Lemma performs_map {B C} (m : M B) (f : B -> C) (Q : C -> list VaultSpec.event -> Prop) E w :
  performs m (fun x tr => Q (f x) tr) E w -> performs (let! x := m in ret (f x)) Q E w.
Proof. intros Hm. by eapply post_bind; [exact Hm|]. Qed.

Lemma serve_performs r w :
  performs (serve r) (fun x tr => explains r x tr) (fun e tr => vault_refused e \/ excuses r e tr) w.
Proof.
  destruct r as [r|r|subject|id by_|id|now]; unfold serve; apply performs_map.
  - eapply performs_mono; [apply issue_performs|done|]. unfold excuses. naive_solver.
  - eapply performs_mono; [apply use_performs|done|]. unfold excuses. naive_solver.
  - eapply performs_discreet; [by intros w'|done|by left].
  - eapply performs_mono; [apply revoke_performs|done|]. unfold excuses. naive_solver.
  - eapply performs_mono; [apply expire_performs|done|]. unfold excuses. naive_solver.
  - eapply performs_mono; [apply pass_performs|done|]. by left.
Qed.

End Serve.
End VaultSound.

## Task statement
Exactly how many lines in the listing above hold the string "done"? State the number by itself.

## Answer
6